Please print every record that follows, keeping each one exactly as it is.

───── DATA TO USE

(** A tick dismisses idle workers only. *)
Definition tick_idle (st : WState) (l : worker_label) : Prop :=
  match l with
  | DTicker => map_Forall (fun _ w => expired st w = true ->
                 match pool st !! w with
                 | Some wk => w_queue wk = [] /\ w_current wk = None
                 | None => True
                 end) (workers st)
  | _ => True
  end.

Lemma stream_inv_start : stream_inv wstart.
Proof.
  split; simpl; try done. intros s. exists [], []. done.
Qed.

Lemma of_stream_snoc s rs r :
  of_stream s (rs ++ [r]) = of_stream s rs ++ only s r.
Proof. unfold of_stream, only. by rewrite filter_app, filter_cons, filter_nil. Qed.

Lemma log_of_snoc s l h :
  log_of s (l ++ [h]) = log_of s l ++ (if decide (item_stream (handled_request h) = s) then [h] else []).
Proof. unfold log_of. by rewrite filter_app, filter_cons, filter_nil. Qed.

(** Changing one worker: the workers of the other streams are as they were. *)
Lemma worker_of_alter st st' w f s :
  stream_inv st -> workers st' = workers st -> pool st' = alter f w (pool st) ->
  worker_of st' s = if decide (workers st !! s = Some w) then f <$> worker_of st s
                    else worker_of st s.
Proof.
  intros Hi Ew Ep. unfold worker_of. rewrite Ew, Ep. destruct (workers st !! s) as [w'|]; simpl.
  - destruct (decide (Some w' = Some w)) as [[= ->]|Hne].
    + by rewrite list_lookup_alter_eq.
    + rewrite list_lookup_alter_ne; [done|]. congruence.
  - done.
Qed.

(** The parts of the invariant that an alteration of one worker keeps. *)
Lemma alter_inv st st' w wk f :
  stream_inv st -> workers st' = workers st -> pool st' = alter f w (pool st) ->
  pool st !! w = Some wk -> w_stream (f wk) = w_stream wk ->
  workers st !! w_stream wk = Some w \/ idle (f wk) ->
  (forall r, r ∈ w_queue (f wk) -> item_stream r = w_stream wk) ->
  (forall r, w_current (f wk) = Some r -> item_stream r = w_stream wk) ->
  (forall w' req, disp st' = Sending w' req -> workers st' !! item_stream req = Some w') ->
  (forall s, exists fin rest, rest_ok (disp st') s rest /\
    of_stream s (received st') = fin ++ current_of st' s ++ queue_of st' s ++ rest /\
    log_of s (log st') = one_by_one fin ++ (Started <$> current_of st' s)) ->
  stream_inv st'.
Proof.
  intros Hi Ew Ep Hw Hstr Hidle Hq Hc Hs Hord. pose proof Hi as [H1 H2 H3 H4 _ _].
  assert (forall w' wk', pool st' !! w' = Some wk' ->
    (w' = w /\ wk' = f wk) \/ (w' <> w /\ pool st !! w' = Some wk')) as Hcase.
  { intros w' wk'. rewrite Ep. destruct (decide (w' = w)) as [->|Hne].
    - rewrite list_lookup_alter_eq, Hw. intros [= <-]. by left.
    - rewrite list_lookup_alter_ne by done. by right. }
  split; try done.
  - intros s w'. rewrite Ew, Ep. intros (wk' & Hw' & Hs')%H1.
    destruct (decide (w' = w)) as [->|Hne].
    + rewrite list_lookup_alter_eq, Hw'. eexists. split; [done|].
      assert (wk' = wk) as -> by congruence. by rewrite Hstr.
    + rewrite list_lookup_alter_ne by done. eauto.
  - intros w' wk' [[-> ->]|[_ Hw']]%Hcase; rewrite Ew; [by rewrite Hstr|by apply H2].
  - intros w' wk' r [[-> ->]|[_ Hw']]%Hcase; [rewrite Hstr; apply Hq|by eapply H3].
  - intros w' wk' r [[-> ->]|[_ Hw']]%Hcase; [rewrite Hstr; apply Hc|by eapply H4].
Qed.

──────────

__FINISHED TASK__.
(** A tick dismisses idle workers only. *)
Definition tick_idle (st : WState) (l : worker_label) : Prop :=
  match l with
  | DTicker => map_Forall (fun _ w => expired st w = true ->
                 match pool st !! w with
                 | Some wk => w_queue wk = [] /\ w_current wk = None
                 | None => True
                 end) (workers st)
  | _ => True
  end.

Lemma stream_inv_start : stream_inv wstart.
Proof.
  split; simpl; try done. intros s. exists [], []. done.
Qed.

Lemma of_stream_snoc s rs r :
  of_stream s (rs ++ [r]) = of_stream s rs ++ only s r.
Proof. unfold of_stream, only. by rewrite filter_app, filter_cons, filter_nil. Qed.

Lemma log_of_snoc s l h :
  log_of s (l ++ [h]) = log_of s l ++ (if decide (item_stream (handled_request h) = s) then [h] else []).
Proof. unfold log_of. by rewrite filter_app, filter_cons, filter_nil. Qed.

(** Changing one worker: the workers of the other streams are as they were. *)
Lemma worker_of_alter st st' w f s :
  stream_inv st -> workers st' = workers st -> pool st' = alter f w (pool st) ->
  worker_of st' s = if decide (workers st !! s = Some w) then f <$> worker_of st s
                    else worker_of st s.
Proof.
  intros Hi Ew Ep. unfold worker_of. rewrite Ew, Ep. destruct (workers st !! s) as [w'|]; simpl.
  - destruct (decide (Some w' = Some w)) as [[= ->]|Hne].
    + by rewrite list_lookup_alter_eq.
    + rewrite list_lookup_alter_ne; [done|]. congruence.
  - done.
Qed.

(** The parts of the invariant that an alteration of one worker keeps. *)
Lemma alter_inv st st' w wk f :
  stream_inv st -> workers st' = workers st -> pool st' = alter f w (pool st) ->
  pool st !! w = Some wk -> w_stream (f wk) = w_stream wk ->
  workers st !! w_stream wk = Some w \/ idle (f wk) ->
  (forall r, r ∈ w_queue (f wk) -> item_stream r = w_stream wk) ->
  (forall r, w_current (f wk) = Some r -> item_stream r = w_stream wk) ->
  (forall w' req, disp st' = Sending w' req -> workers st' !! item_stream req = Some w') ->
  (forall s, exists fin rest, rest_ok (disp st') s rest /\
    of_stream s (received st') = fin ++ current_of st' s ++ queue_of st' s ++ rest /\
    log_of s (log st') = one_by_one fin ++ (Started <$> current_of st' s)) ->
  stream_inv st'.
Proof.
  intros Hi Ew Ep Hw Hstr Hidle Hq Hc Hs Hord. pose proof Hi as [H1 H2 H3 H4 _ _].
  assert (forall w' wk', pool st' !! w' = Some wk' ->
    (w' = w /\ wk' = f wk) \/ (w' <> w /\ pool st !! w' = Some wk')) as Hcase.
  { intros w' wk'. rewrite Ep. destruct (decide (w' = w)) as [->|Hne].
    - rewrite list_lookup_alter_eq, Hw. intros [= <-]. by left.
    - rewrite list_lookup_alter_ne by done. by right. }
  split; try done.
  - intros s w'. rewrite Ew, Ep. intros (wk' & Hw' & Hs')%H1.
    destruct (decide (w' = w)) as [->|Hne].
    + rewrite list_lookup_alter_eq, Hw'. eexists. split; [done|].
      assert (wk' = wk) as -> by congruence. by rewrite Hstr.
    + rewrite list_lookup_alter_ne by done. eauto.
  - intros w' wk' [[-> ->]|[_ Hw']]%Hcase; rewrite Ew; [by rewrite Hstr|by apply H2].
  - intros w' wk' r [[-> ->]|[_ Hw']]%Hcase; [rewrite Hstr; apply Hq|by eapply H3].
  - intros w' wk' r [[-> ->]|[_ Hw']]%Hcase; [rewrite Hstr; apply Hc|by eapply H4].
Qed.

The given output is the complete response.